Could you copy every record below exactly as it is written?

──────── EXTRACTED MATERIAL ────────

(** * The analytics dashboard client: request construction, the authentication
      guard, the filter controls and the page's fetch sequence.

    The development embeds [frontend/lib/api.ts], [components/AuthGuard.tsx],
    [components/FilterControls.tsx] and the [Home] page.  JavaScript strings
    are modelled as [string] (a sequence of bytes holding the UTF-8 form of
    the text), JavaScript numbers as binary64 [float], thrown values and
    promise rejections as an error monad over an explicit world (clock,
    request log, React state). *)

From Stdlib Require Import String Ascii List Bool Arith ZArith Lia Floats.
Import ListNotations.
Set Warnings "-register-all,-inexact-float".
Open Scope list_scope.
Open Scope string_scope.

(** ** JavaScript values and string primitives *)

Module Js.

(** Truthiness of a string-valued expression that may be [undefined] or
    [null]: only a present, non-empty string is truthy. *)
Definition truthy (v : option string) : bool :=
  match v with
  | Some s => negb (s =? "")
  | None => false
  end.

(** [a || b] on strings. *)
Definition or_else (v : option string) (d : string) : string :=
  match v with
  | Some s => if s =? "" then d else s
  | None => d
  end.

(** [String.prototype.split] with a one-character separator. *)
Fixpoint split (sep : ascii) (s : string) : list string :=
  match s with
  | EmptyString => [EmptyString]
  | String c r =>
      if (c =? sep)%char then EmptyString :: split sep r
      else match split sep r with
           | h :: t => String c h :: t
           | [] => [String c EmptyString]
           end
  end.

(** [Array.prototype.join]. *)
Definition join (sep : string) (l : list string) : string := String.concat sep l.

Definition lowerChar (c : ascii) : ascii :=
  let n := nat_of_ascii c in
  if ((65 <=? n) && (n <=? 90))%nat then ascii_of_nat (n + 32) else c.

(** [String.prototype.toLowerCase], on the ASCII letters.  The only
    non-ASCII code point whose lower case is an ASCII letter is the Kelvin
    sign (to [k]), a letter no allowlisted domain contains. *)
Fixpoint toLowerCase (s : string) : string :=
  match s with
  | EmptyString => EmptyString
  | String c r => String (lowerChar c) (toLowerCase r)
  end.

(** [Array.prototype.some]. *)
Definition some {A : Type} (p : A -> bool) (l : list A) : bool := existsb p l.

(** The values a parsed JSON body, or a variable holding one, can take. *)
Inductive value : Type :=
| VUndefined
| VNull
| VBool (b : bool)
| VNum (x : float)
| VStr (s : string)
| VArr (items : list value)
| VObj (fields : list (string * value)).

Definition valueTruthy (v : value) : bool :=
  match v with
  | VUndefined | VNull => false
  | VBool b => b
  | VNum x => negb (PrimFloat.eqb x 0%float || PrimFloat.is_nan x)
  | VStr s => negb (s =? "")
  | VArr _ | VObj _ => true
  end.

────────

ANSWER SECTION:
(** * The analytics dashboard client: request construction, the authentication
      guard, the filter controls and the page's fetch sequence.

    The development embeds [frontend/lib/api.ts], [components/AuthGuard.tsx],
    [components/FilterControls.tsx] and the [Home] page.  JavaScript strings
    are modelled as [string] (a sequence of bytes holding the UTF-8 form of
    the text), JavaScript numbers as binary64 [float], thrown values and
    promise rejections as an error monad over an explicit world (clock,
    request log, React state). *)

From Stdlib Require Import String Ascii List Bool Arith ZArith Lia Floats.
Import ListNotations.
Set Warnings "-register-all,-inexact-float".
Open Scope list_scope.
Open Scope string_scope.

(** ** JavaScript values and string primitives *)

Module Js.

(** Truthiness of a string-valued expression that may be [undefined] or
    [null]: only a present, non-empty string is truthy. *)
Definition truthy (v : option string) : bool :=
  match v with
  | Some s => negb (s =? "")
  | None => false
  end.

(** [a || b] on strings. *)
Definition or_else (v : option string) (d : string) : string :=
  match v with
  | Some s => if s =? "" then d else s
  | None => d
  end.

(** [String.prototype.split] with a one-character separator. *)
Fixpoint split (sep : ascii) (s : string) : list string :=
  match s with
  | EmptyString => [EmptyString]
  | String c r =>
      if (c =? sep)%char then EmptyString :: split sep r
      else match split sep r with
           | h :: t => String c h :: t
           | [] => [String c EmptyString]
           end
  end.

(** [Array.prototype.join]. *)
Definition join (sep : string) (l : list string) : string := String.concat sep l.

Definition lowerChar (c : ascii) : ascii :=
  let n := nat_of_ascii c in
  if ((65 <=? n) && (n <=? 90))%nat then ascii_of_nat (n + 32) else c.

(** [String.prototype.toLowerCase], on the ASCII letters.  The only
    non-ASCII code point whose lower case is an ASCII letter is the Kelvin
    sign (to [k]), a letter no allowlisted domain contains. *)
Fixpoint toLowerCase (s : string) : string :=
  match s with
  | EmptyString => EmptyString
  | String c r => String (lowerChar c) (toLowerCase r)
  end.

(** [Array.prototype.some]. *)
Definition some {A : Type} (p : A -> bool) (l : list A) : bool := existsb p l.

(** The values a parsed JSON body, or a variable holding one, can take. *)
Inductive value : Type :=
| VUndefined
| VNull
| VBool (b : bool)
| VNum (x : float)
| VStr (s : string)
| VArr (items : list value)
| VObj (fields : list (string * value)).

Definition valueTruthy (v : value) : bool :=
  match v with
  | VUndefined | VNull => false
  | VBool b => b
  | VNum x => negb (PrimFloat.eqb x 0%float || PrimFloat.is_nan x)
  | VStr s => negb (s =? "")
  | VArr _ | VObj _ => true
  end.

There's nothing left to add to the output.